Firms in supporting industries in dire need of skilled workers
Firms in supporting industries in Vietnam are in desperate need of high-qualified and skilled workers in addition to solutions regarding capital and raw materials.
Staff at MBT Electrical Equipment JSC (Photo: VNA)
Le Lam, Deputy General Director of the MBT Electrical Equipment JSC in Hanoi's Dan Phuong district, said his company faced many difficulties in the past two years due to the impact of the COVID-19 pandemic and disruption of the global supply chain, resulting in sharp declines in orders and revenue.
The company, which specialises in manufacturing transformers and medium-voltage cabinets, had been coping with dependence on imported raw materials as the quality of domestic products has failed to meet demand. Lam said his firm had also encountered difficulties in recruiting human resources to meet the requirements of its factory.
“We seek intermediate-level welding workers all year round, but could only recruit a few," Lam told Viet Nam News.
Although the market was facing difficulties, in the future, if exports increased, his firm would need abundant human resources. Therefore, Lam suggested the authorities draw up effective training policies for supporting industries.
Nguyen Hong Phong, Managing Director of the An Mi Tools Co in the capital city agreed. He said his company which is involved in manufacturing high-precision products and mechanical components for enterprises in automobiles, motorcycles, aviation, space and moulds needed to recruit workers in the cutting and processing industries throughout the year.
However, personnel recruitment had caused his firm headaches because it was difficult for the local workforce to meet the recruitment demand of his company.
"Currently, we need to recruit between 30 and 50 new employees annually. But we can only meet about 30-40% of our goal," Phong told Viet Nam News.
Furthermore, businesses had to spend a lot of time retraining recruited workers from the concept of operations in production to expertise as most of them lacked the necessary skills, he said.
“This is costly and time-consuming as it takes six months for workers to master their work, one year to have related skills and experience and they can be able to work independently only after two years,” he said.
Meanwhile, his firm has failed to collaborate continuously with educational facilities to train students or recruited workers.
According to Pham Xuan Khanh, Rector of the College of High Technology (HHT), HHT has established relationships with large enterprises in Vietnam and in the world and they are willing to cooperate with HHT to build the training centres.
At these centres, businesses will invest in facilities and equipment, and bring good experts who can team up with HHT from developing and organising training programmes to assessing students. Businesses will later use this workforce for their business and production activities.
However, there are no specific guidelines governing businesses' investments in school facilities and the coordination between schools and businesses to build centres which specialise in training, research, production, and commercialisation of products, Khanh said.

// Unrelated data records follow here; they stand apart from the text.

(** What holds of every outcome holds of every target. *)
Lemma choose_forall (P : hot_target -> Prop) order : forall targets rejected targets' rejected' truncated,
  Forall (fun kv => forall t, make kv = Ok t -> P t) order ->
  choose order targets rejected = Ok (targets', rejected', truncated) -> Forall P targets -> Forall P targets'.
Proof.
  induction order as [|kv order IH]; intros targets rejected targets' rejected' truncated Ho H Ht;
    cbn [choose_targets] in H; [by injection H as <- _ _|].
  apply Forall_cons_1 in Ho as [Hkv Ho]; destruct (bp_capacity <=? zlen targets); [by injection H as <- _ _|].
  destruct (make kv) as [t|e] eqn:E.
  - eapply IH; [exact Ho|exact H|]; apply Forall_app; split; [done|]; constructor; [by apply Hkv|constructor].
  - split_if; [done|]; by eapply IH.
Qed.

Lemma load_targets_forall (P : hot_target -> Prop) content tbl :
  load_targets realpath popen maps main_binary_path target_file bp_capacity content = Ok tbl ->
  (forall kv t, is_u64 kv.1 -> make kv = Ok t -> P t) -> Forall P (tt_targets tbl).
Proof.
  intros H HP; destruct content as [content|]; cbn [load_targets] in H; [|done].
  apply rbind_Ok in H as ([main aggregated] & Hm & H); split_if; [done|]; split_if; [done|].
  apply rbind_Ok in H as ([[targets rejected] truncated] & Hch & H); split_if; [revert H; by split_if|].
  injection H as <-; cbn; eapply choose_forall; [|exact Hch|constructor].
  apply Forall_forall; intros kv Hkv t; apply HP.
  unfold sort_hotspots in Hkv; rewrite merge_sort_Permutation in Hkv; destruct kv as [k v].
  apply elem_of_map_to_list in Hkv; eapply (manifest_offsets _ _ _ _ _ _ Hm); [|exact Hkv].
  cbn [snd]; intros k' v' Hk; by rewrite lookup_empty in Hk.
Qed.

(** Every target was decoded and relocated from some candidate. *)
Lemma load_targets_made content tbl :
  load_targets realpath popen maps main_binary_path target_file bp_capacity content = Ok tbl ->
  Forall (fun t => exists kv, make kv = Ok t) (tt_targets tbl).
Proof. intros H; eapply load_targets_forall; [exact H|]; eauto. Qed.

Lemma load_targets_offsets content tbl :
  load_targets realpath popen maps main_binary_path target_file bp_capacity content = Ok tbl ->
  Forall (fun t => is_u64 (ht_pc_offset t)) (tt_targets tbl).
Proof.
  intros H; eapply load_targets_forall; [exact H|]; intros kv t Hkv (t0 & H0 & Hr)%rbind_Ok.
  apply rbind_Ok in Hr as (a & _ & [= <-]); apply decode_target_fields in H0 as (E & _); cbn; by rewrite E.
Qed.

Lemma load_targets_nonempty content tbl :
  load_targets realpath popen maps main_binary_path target_file bp_capacity content = Ok tbl ->
  tt_targets tbl <> [].
Proof.
  destruct content as [content|]; cbn [load_targets]; [|done].
  intros ([main aggregated] & _ & H)%rbind_Ok; split_if; [done|]; split_if; [done|].
  apply rbind_Ok in H as ([[targets rejected] truncated] & _ & H).
  destruct (bool_decide (length targets = 0%nat)) eqn:E; [revert H; by split_if|].
  injection H as <-; cbn; apply bool_decide_eq_false in E; by destruct targets.
Qed.

(** When every failure is filterable and some merged offset decodes, the load
    succeeds, and its targets are made of merged offsets. *)
Lemma load_targets_ok content aggregated :
  manifest_lines realpath main_binary_path ([], ∅) (getlines NEWLINE content) = Ok (main_binary_path, aggregated) ->
  0 < bp_capacity ->
  (forall k v e, aggregated !! k = Some v -> make (k, v) = Throw e -> is_filterable_hotspot_error e = true) ->
  (exists k v t, aggregated !! k = Some v /\ make (k, v) = Ok t) ->
  exists tbl, load_targets realpath popen maps main_binary_path target_file bp_capacity (Some content) = Ok tbl /\
    1 <= zlen (tt_targets tbl) <= bp_capacity /\
    Forall (fun t => exists k v, aggregated !! k = Some v /\ make (k, v) = Ok t) (tt_targets tbl).
Proof.
  intros Hp Hcap Hf (k0 & v0 & t0 & Hk0 & Ht0); unfold load_targets; rewrite Hp; cbn [rbind].
  rewrite (bool_decide_true (main_binary_path = main_binary_path)), andb_false_r by done.
  rewrite bool_decide_false by (intros ->; by rewrite lookup_empty in Hk0).
  set (order := sort_hotspots (map_to_list aggregated)).
  assert (Ho : forall k v, (k, v) ∈ order <-> aggregated !! k = Some v).
  { intros k v; unfold order, sort_hotspots; by rewrite merge_sort_Permutation, elem_of_map_to_list. }
  destruct (choose_ok order [] []) as (ts & rs & n & E & _ & Hne).
  { apply Forall_forall; intros [k v] Hkv e; apply Hf; by apply Ho. }
  assert (Hts : ts <> []) by (apply Hne; [done|]; exists (k0, v0), t0; by rewrite Ho).
  rewrite E; cbn [rbind]; rewrite bool_decide_false by (by destruct ts); eexists; split; [reflexivity|].
  cbn [tt_targets]; split.
  - destruct (choose_spec order [] [] ts rs n E) as (i & _ & _ & _ & _ & Hle & _); [left; cbn; lia|].
    destruct ts; [done|]; cbn [length] in *; lia.
  - eapply choose_forall; [|exact E|constructor]; apply Forall_forall; intros [k v] Hkv t Ht; exists k, v; by rewrite <- Ho.
Qed.

Lemma chosen_rejected_length order :
  zlen (chosen_of order) + zlen (rejected_of order) = zlen order.
Proof.
  unfold chosen_of, rejected_of; induction order as [|kv order IH]; [done|]; cbn [omap list_omap length].
  destruct (make kv); cbn [length]; lia.
Qed.

(** C28. When the targets are loaded, they and the rejected ones are exactly the
    outcomes of the hottest candidates, in descending order of heat (candidate
    score or else sample count; then samples; then ascending offset), up to the
    point where the breakpoint capacity is reached: the table is not empty, holds
    at most [bp_capacity] targets, candidates are left out only when it is full,
    every candidate is accounted for as a target, as rejected with a filterable
    reason or as truncated, and each target's absolute address is its offset
    resolved through the current mappings. *)
Theorem load_targets_selects_hottest (content : text) (tbl : target_table) (Hcap : 0 < bp_capacity)
    (Hload : load_targets realpath popen maps main_binary_path target_file bp_capacity (Some content) = Ok tbl) :
  exists main aggregated order n,
    manifest_lines realpath main_binary_path ([], ∅) (getlines NEWLINE content) = Ok (main, aggregated) /\
    (main = [] \/ main = main_binary_path) /\
    order ≡ₚ map_to_list aggregated /\ StronglySorted at_least_as_hot order /\
    tt_targets tbl = chosen_of (take n order) /\ tt_rejected_targets tbl = rejected_of (take n order) /\
    1 <= zlen (tt_targets tbl) <= bp_capacity /\
    ((n < length order)%nat -> zlen (tt_targets tbl) = bp_capacity) /\
    Forall (fun r => is_filterable_hotspot_error (rj_reason r) = true) (tt_rejected_targets tbl) /\
    Forall (fun t => resolve_absolute_pc realpath maps main_binary_path (ht_pc_offset t) = Ok (ht_abs_pc t))
      (tt_targets tbl) /\
    (zlen order <= UINT32_MAX ->
     tt_candidate_target_count tbl = zlen order /\
     tt_candidate_target_count tbl =
       zlen (tt_targets tbl) + zlen (tt_rejected_targets tbl) + tt_capacity_truncated_target_count tbl).
Proof.
  unfold load_targets in Hload; apply rbind_Ok in Hload as ([main aggregated] & Hparse & H).
  destruct (negb _ && negb _) eqn:Emain; [done|].
  destruct (bool_decide (aggregated = ∅)); [done|].
  apply rbind_Ok in H as ([[targets rejected] truncated] & Hch & H).
  set (order := sort_hotspots (map_to_list aggregated)) in *.
  destruct (choose_spec order [] [] targets rejected truncated Hch) as (n & Hn & -> & -> & -> & H1 & H2 & H3);
    [left; cbn; lia|]; cbn [app] in *.
  destruct (bool_decide (length (chosen_of (take n order)) = 0%nat)) eqn:E0; [exfalso; revert H; by case_match|].
  apply bool_decide_eq_false in E0; injection H as <-; cbn [tt_targets tt_rejected_targets
    tt_candidate_target_count tt_capacity_truncated_target_count].
  exists main, aggregated, order, n; split_and!; try done.
  - rewrite <- negb_orb in Emain; apply negb_false_iff, orb_prop in Emain as [E|E];
      apply bool_decide_eq_true in E; auto.
  - apply merge_sort_Permutation.
  - apply sorted_hot.
  - lia.
  - apply H1; cbn; lia.
  - apply Forall_forall; intros r (kv & Hkv & Hr)%list_elem_of_omap.
    rewrite Forall_forall in H3; specialize (H3 kv Hkv); destruct (make kv); [done|].
    injection Hr as <-; cbn; by apply H3.
  - apply Forall_forall; intros t (kv & Hkv & Ht)%list_elem_of_omap.
    destruct (make kv) as [t'|] eqn:Em; [|done]; injection Ht as ->.
    unfold make_target in Em; apply rbind_Ok in Em as (t0 & Hd & Em); apply rbind_Ok in Em as (a & Ha & [= <-]).
    apply decode_target_fields in Hd as (Hpc & _); cbn; by rewrite Hpc.
  - intros Hlen; split; [lia|].
    pose proof (chosen_rejected_length (take n order)) as Hc; rewrite length_take in Hc; rewrite length_drop; lia.
Qed.

End theorems.

End LoadTargets.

Khanh said he hoped Hanoi's authorities and the Ministry of Labour, Invalids and Social Affairs would soon remove these difficulties so that enterprises would be offered more favourable conditions in investing in the training area.
Sharing Khanh's opinion, Nguyen Van, Standing Vice Chairman of the Hanoi Supporting Industries Business Association (HANSIBA), said it was very important to remove bottlenecks in institutions and policies governing cooperation between businesses and universities, colleges and vocational training institutions. This would help facilitate cooperation between firms in supporting industries and educational institutions and the ultimate beneficiaries are students.
In the past, HANSIBA organised short-term training courses, bringing affiliates to visit training facilities. Through specific connection activities, HANSIBA had listened to both sides - schools and enterprises - thereby building connection programmes to meet demand and supply labour for each other.
This would be the shortest way in meeting the supply-demand of human resources for the supporting industries in the short term as well as in the long term, Van said.
To ensure the quality of human resources served for supporting industries, Van emphasised the importance of setting up technical standards on occupational skills according to international standards and focusing on training methods and certification systems so that Vietnamese labourers can work in regional and international markets.
Well-structured training plans and roadmaps for personnel resources served for supporting industries should be also included, he said./.